In March 1969, enemy fire shot down Air Force Lt. David T. Dinan III and his F-105D over northern Laos. His parachute tangled in the jungle canopy, and the 25-year-old pilot from New Jersey was killed in action. Fellow airmen located his body hours later, but fled amid reports of enemies and left Dinan's body behind.
“We expected the remains to be returned in a couple weeks, and it never happened,” said Dinan, who lives in Peters and served in the Marine Corps at the time of his brother's death.

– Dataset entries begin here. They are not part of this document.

Lemma pack_stamped_sent : exists stamp v wb sig m1,
  generate the_id c WorkblockExpandRounds = Ok (stamp, v) /\ workblock the_id WorkblockExpandRounds = Ok wb /\ StampValid stamp c wb = true
  /\ len sig = SignatureLength /\ verify (signed_part (DestinationHash msg) (SourceHash msg) the_payload) sig = true
  /\ pack_stamped p sign generate msg = (m1, None)
  /\ Hash m1 = the_id /\ Stamp m1 = stamp
  /\ let m0 := set_Stamp stamp (timed (p_now p) msg) in
     packable (p_now' p) m0 = true /\ timed (p_now' p) m0 = m0
     /\ hashed_payload (p_second p) (p_second' p) (p_now' p) m0 = the_payload
     /\ Packed m1 = DestinationHash msg ++ SourceHash msg ++ sig ++ sent_payload (p_second p) (p_second' p) (p_now' p) m0.
Proof.
  destruct (timed_same (p_now p) msg) as (ET & EC & EF & ES & ED & ESH). destruct Hsame as [Hs1 Hs2].
  destruct (Hsign (signed_part (DestinationHash msg) (SourceHash msg) the_payload)) as (sig & Hs & Hl & Hv).
  destruct (Hgen the_id) as (stamp & v & wb & Hg & Hw & Hsv).
  pose proof Hsv as Hsv'. apply StampValid_iff in Hsv' as [|(Hlen & _ & _)]; [lia|].
  unfold pack_stamped. rewrite (pack_sent (p_first p) (p_first' p) (p_now p) msg Hm sign sig Hs Hl). cbv zeta.
  set (m1 := set_Packed _ _). unfold stampOutbound.
  assert (OutboundTicket m1 = [] /\ StampCost m1 = Some c /\ Stamp m1 = [] /\ Hash m1 = the_id) as (E1 & E2 & E3 & E4).
  { change (OutboundTicket m1) with (OutboundTicket (timed (p_now p) msg)). change (StampCost m1) with (StampCost (timed (p_now p) msg)).
    change (Stamp m1) with (Stamp (timed (p_now p) msg)). rewrite ES, Hst. change (Hash m1) with the_id.
    unfold timed. destruct (f64_zero (Timestamp msg)); done. }
  rewrite E1, E2, E3, E4, Hg. change (len (@nil byte)) with 0. cbn [Z.eqb TicketLength Z.ltb Z.compare orb].
  rewrite (proj2 (Z.leb_gt c 0)) by lia.
  set (m2 := set_StampValid true (set_StampValue v (set_Stamp stamp m1))).
  set (m0 := set_Stamp stamp (timed (p_now p) msg)).
  assert (timed (p_now' p) m0 = m0) as Htm.
  { unfold timed at 1. change (Timestamp m0) with (Timestamp (timed (p_now p) msg)). by rewrite Htime. }
  assert (timed (p_now' p) m2 = m2) as Htm2.
  { unfold timed. change (Timestamp m2) with (Timestamp (timed (p_now p) msg)). by rewrite Htime. }
  assert (packable (p_now' p) m0 = true) as Hp0.
  { pose proof Hm as Hm'. unfold packable in Hm' |- *. rewrite Htm. bool_hyps.
    change (Stamp m0) with stamp. change (DestinationHash m0) with (DestinationHash (timed (p_now p) msg)).
    change (SourceHash m0) with (SourceHash (timed (p_now p) msg)). change (Title m0) with (Title (timed (p_now p) msg)).
    change (Content m0) with (Content (timed (p_now p) msg)). change (Fields m0) with (Fields (timed (p_now p) msg)).
    change (Timestamp m0) with (Timestamp (timed (p_now p) msg)). rewrite ED, ESH, ET, EC, EF, Hlen.
    rewrite !(proj2 (Z.eqb_eq _ _)), (proj2 (Z.leb_le _ _)), !(proj2 (Z.ltb_lt _ _)) by done.
    repeat (apply andb_true_iff; split); done. }
  assert (packable (p_now' p) m2 = true) as Hp2.
  { revert Hp0. unfold packable. rewrite Htm, Htm2. done. }
  assert (forall o, (forall v, reorders v (o v)) -> o (fields_value (Fields msg)) = p_first p (fields_value (Fields msg)) ->
            encodePayload o (payloadList false (timed (p_now' p) m0)) = the_payload) as Hpay.
  { intros o Ho Hof. unfold the_payload. symmetry.
    apply same_payload; [done|done|by rewrite Hof|by rewrite Htm| | |].
    - change (Title m0) with (Title (timed (p_now p) msg)). by rewrite ET.
    - change (Content m0) with (Content (timed (p_now p) msg)). by rewrite EC.
    - change (Fields m0) with (Fields (timed (p_now p) msg)). by rewrite EF. }
  assert (encodePayload (p_second p) (payloadList false (timed (p_now' p) m2)) = the_payload) as Hpay2.
  { rewrite <- (Hpay (p_second p) Ho2 Hs1). rewrite Htm, Htm2. done. }
  assert (DestinationHash m2 = DestinationHash msg /\ SourceHash m2 = SourceHash msg) as [ED2 ES2].
  { change (DestinationHash m2) with (DestinationHash (timed (p_now p) msg)). change (SourceHash m2) with (SourceHash (timed (p_now p) msg)). done. }
  rewrite (pack_sent (p_second p) (p_second' p) (p_now' p) m2 Hp2 sign sig); [|rewrite Hpay2, ED2, ES2; exact Hs|done].
  cbv zeta. rewrite Hpay2, ED2, ES2. exists stamp, v, wb, sig. eexists.
  split; [done|]. split; [done|]. split; [done|]. split; [done|]. split; [done|]. split; [reflexivity|]. split; [reflexivity|].
  split; [change (Stamp (timed (p_now' p) m2) = stamp); by rewrite Htm2|]. split; [exact Hp0|]. split; [exact Htm|]. split.
  - unfold hashed_payload. apply Hpay; [|unfold sent_order; destruct (_ <? _); done].
    intros w. unfold sent_order. destruct (_ <? _); auto.
  - change (Packed (set_Packed ?x _)) with x. fold m0. unfold sent_payload, sent_order. rewrite Htm, Htm2. reflexivity.
Qed.
End end_to_end.

(** A new message that asks for nothing special. *)
Definition fresh (msg : LXMessage) : bool :=
  (len (Stamp msg) =? 0) && (len (OutboundTicket msg) =? 0) && negb (IncludeTicket msg)
  && match StampCost msg with None => true | Some _ => false end.

(** All encodings visit the fields in the same order, as when there is at most
    one of them. *)
Definition one_order (p : packing) (msg : LXMessage) : Prop :=
  (forall v, reorders v (p_first p v)) /\ (forall v, reorders v (p_first' p v))
  /\ (forall v, reorders v (p_second p v)) /\ (forall v, reorders v (p_second' p v))
  /\ p_second p (fields_value (Fields msg)) = p_first p (fields_value (Fields msg))
  /\ p_second' p (fields_value (Fields msg)) = p_first p (fields_value (Fields msg)).

(** The receiver is the destination, knows the source and asks for no more than
    the announced cost. *)
Definition expects (mB : Messenger) (msg : LXMessage) (verify : bytes -> bytes -> bool) (c : Z) : Prop :=
  localHash mB = DestinationHash msg /\ resolver mB (SourceHash msg) = Known verify /\ handler mB = true
  /\ match inboundStampCost mB with Some c' => c' <= c | None => True end.

(** The sender knows the cost and has no ticket. *)
Definition knows_cost (mA : Messenger) (unix : Z) (msg : LXMessage) (c : Z) : Prop :=
  get (DestinationHash msg) (stampCosts mA) = Some c /\ outboundTicket unix (DestinationHash msg) (tickets mA) = None.

Lemma prepare_fresh o disk order random unix mA msg c : fresh msg = true -> knows_cost mA unix msg c -> 0 < c ->
  prepareOutbound o disk order random unix mA msg = (mA, set_OutboundTicket [] (set_StampCost (Some c) msg)).
Proof.
  unfold fresh, prepareOutbound. intros Hf [Hget Hnt] Hc. bool_hyps. destruct (StampCost msg); [done|]. rewrite Hget, (proj2 (Z.ltb_lt 0 c)) by done.
  change (OutboundTicket (set_StampCost _ msg)) with (OutboundTicket msg). rewrite (proj2 (Z.eqb_eq (len (OutboundTicket msg)) 0)) by done.
  change (DestinationHash (set_StampCost _ msg)) with (DestinationHash msg). rewrite Hnt. cbn [default].
  change (IncludeTicket (set_OutboundTicket _ _)) with (IncludeTicket msg). by match goal with H : IncludeTicket msg = false |- _ => rewrite H end.
Qed.

(** The hand-over only touches the stamp's verdict. *)
Lemma verdict_keeps m2 m3 : m3 = m2 \/ (exists v, m3 = set_StampValid true (set_StampValid true (set_StampValue v m2))) ->
  SignatureValidated m3 = SignatureValidated m2 /\ Hash m3 = Hash m2 /\ Stamp m3 = Stamp m2 /\ SourceHash m3 = SourceHash m2
  /\ Title m3 = Title m2 /\ Content m3 = Content m2 /\ Fields m3 = Fields m2.
Proof. by intros [->|[v ->]]. Qed.

(** What the receiver does with a stamped message of the sender. *)
Lemma receive_stamped s unix plaintext data mB m2 c wb :
  DestinationLength + SignatureLength <= len plaintext ->
  UnpackFromBytes (s_fields s) (Some (resolver mB)) (localHash mB) plaintext = (Some m2, None) ->
  s_workblock s (Hash m2) WorkblockExpandRounds = Ok wb -> StampValid (Stamp m2) c wb = true -> 0 < c -> 0 < len (Stamp m2) ->
  match inboundStampCost mB with Some c' => c' <= c | None => True end -> handler mB = true ->
  hasDelivered (Hash m2) (noteDelivered unix (localHash mB ++ data) mB) = false ->
  exists m3, handled (Receive s unix (Some plaintext) data mB) = handled mB ++ [(s_mark_time s, m3)]
    /\ (m3 = m2 \/ exists v, m3 = set_StampValid true (set_StampValid true (set_StampValue v m2)))
    /\ (match inboundStampCost mB with Some c' => 0 < c' | None => False end -> StampValid_ m3 = true).
Proof.
  intros Hl Hu Hw Hv Hc Hs Hcost Hh Hd. unfold Receive, onPacket. set (m := noteDelivered unix _ mB) in *.
  assert (localHash m = localHash mB /\ resolver m = resolver mB /\ handler m = true /\ inboundStampCost m = inboundStampCost mB
          /\ enforceStamps m = enforceStamps mB /\ handled m = handled mB) as (E1 & E2 & E3 & E4 & E5 & E6)
    by (unfold m, noteDelivered; destruct (_ <? _); done).
  rewrite (proj2 (Z.ltb_ge _ _)) by lia. rewrite E1, E2, Hu. cbv zeta. set (mt := set_tickets _ m).
  assert (exists m3, check_stamp s mt m2 = Some m3 /\ Hash m3 = Hash m2
    /\ (m3 = m2 \/ exists v, m3 = set_StampValid true (set_StampValid true (set_StampValue v m2)))
    /\ (match inboundStampCost mB with Some c' => 0 < c' | None => False end -> StampValid_ m3 = true)) as (m3 & Hck & Hh3 & Hm3 & Hv3).
  { unfold check_stamp. change (inboundStampCost mt) with (inboundStampCost m). rewrite E4.
    destruct (inboundStampCost mB) as [c'|]; [|exists m2; auto]. destruct (0 <? c') eqn:Ec; bool_hyps; [|exists m2; repeat split; auto; lia].
    unfold ValidateStamp. rewrite (proj2 (Z.eqb_neq (len (Hash m2)) 0)) by (apply unpack_hash in Hu; lia).
    destruct (_ && _ && existsb _ _).
    - cbn [StampValid_ set_StampValid negb andb]. eexists. split; [reflexivity|]. split; [done|]. split; [|done]. right. by eexists.
    - rewrite (proj2 (Z.eqb_neq (len (Stamp m2)) 0)), Hw, (StampValid_less _ c c' wb Hcost Hc Hv) by lia. cbn [negb].
      cbn [StampValid_ set_StampValid negb andb]. eexists. split; [reflexivity|]. split; [done|]. split; [|done]. right. by eexists. }
  rewrite Hck. exists m3. split; [|done]. unfold deliver. rewrite Hh3, (proj2 (Z.ltb_lt 0 _)) by (apply unpack_hash in Hu; lia). cbv zeta.
  unfold hasDelivered in Hd. change (deliveredTIDs mt) with (deliveredTIDs m). destruct (deliveredTIDs m !! _); [done|].
  change (handler (set_deliveredTIDs _ mt)) with (handler m). rewrite E3. change (handled mt) with (handled m).
  cbn [handled set_handled set_deliveredTIDs]. change (handled mt) with (handled m). by rewrite E6.
Qed.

Recovering lost service members' remains and identifying the unknown are the responsibilities of the Defense POW/Missing Personnel Office of the Department of Defense, along with the Joint POW/MIA Accounting Command. The department hosted one of its monthly family update conferences on Saturday in the DoubleTree by Hilton Hotel Pittsburgh-Green Tree.
About 200 families from within a 350-mile radius attended. The program included presentations on techniques used for search, recovery and identification of remains and individual updates.
Dinan attended the conference because of encouraging developments in his brother's case. For decades, his family gave up hope, until the past four years when David's friends and family began a “lobbying” push to recover his body.
In March, JPAC conducted a three-day investigation in Laos near the crash site. On the mission was Leland Sorensen, then a 21-year-old pararescue jumper who found Dinan's body the day he died.
On Saturday, Dinan received the results of that search: A once-white and green plastic identification card with a slight crack through the left side, bearing David's loopy, careful signature. With confirmation of the crash site, an excavation is planned for 2015.
“Forty-five years in the jungle,” Dinan said, slipping the card back into a plastic bag. “Hopefully, we'll get some remains, and we'll have a burial,”
As of August, 1,641 service members were missing from the Vietnam War, 90 from Pennsylvania. Of the 7,811 unaccounted members from the Korea War, 574 are from Pennsylvania. Nationwide, more than 73,000 service members are missing from World War II.
Mary Megyesi, a forensic anthropologist with JPAC, explained how researchers recover bodies from burial sites in Vietnam and elsewhere. Researchers try to identify the member using dental records, DNA pulled from bone fragments or any nearby personal effects.
James Canick of the Armed Forces DNA Identification Laboratory emphasized why relatives of missing service members should give their DNA to researchers. Extracting DNA from recovered remains has become more efficient in the past 20 years, he said.
“Our problem today is not getting DNA from the remains ... it is finding the match,” he said. “That is really the key, ‘What do we compare back to?' ”
Sgt. Shelia Sledge, spokeswoman for the Department of Defense POW/MIA Office, said the department's goal is to identity every missing service member. But with more than 53,000 lost at sea, full accounting is an ongoing effort.
Sledge said about 80 to 90 service members are identified annually.
Ed Sykes of Rose Hill, Kan., was Lt. David Dinan's roommate at the base. Four years ago, after an annual trip to the Vietnam Memorial, Sykes got in touch with Dinan's relatives, including Charles, to begin pushing to retrieve David's body. Bureaucracy is slow, he said, which is frustrating to a fighter pilot. But Sykes views the ID card discovery and planned excavation as one step closer to the military funeral Dinan deserves.
“He gave up everything at the age of 25,” Sykes said. “You don't leave him laying on the ground in the jungle, you get him out of there, and you bring him home, and you bury him properly.”
Melissa Daniels is a staff writer for Trib Total Media.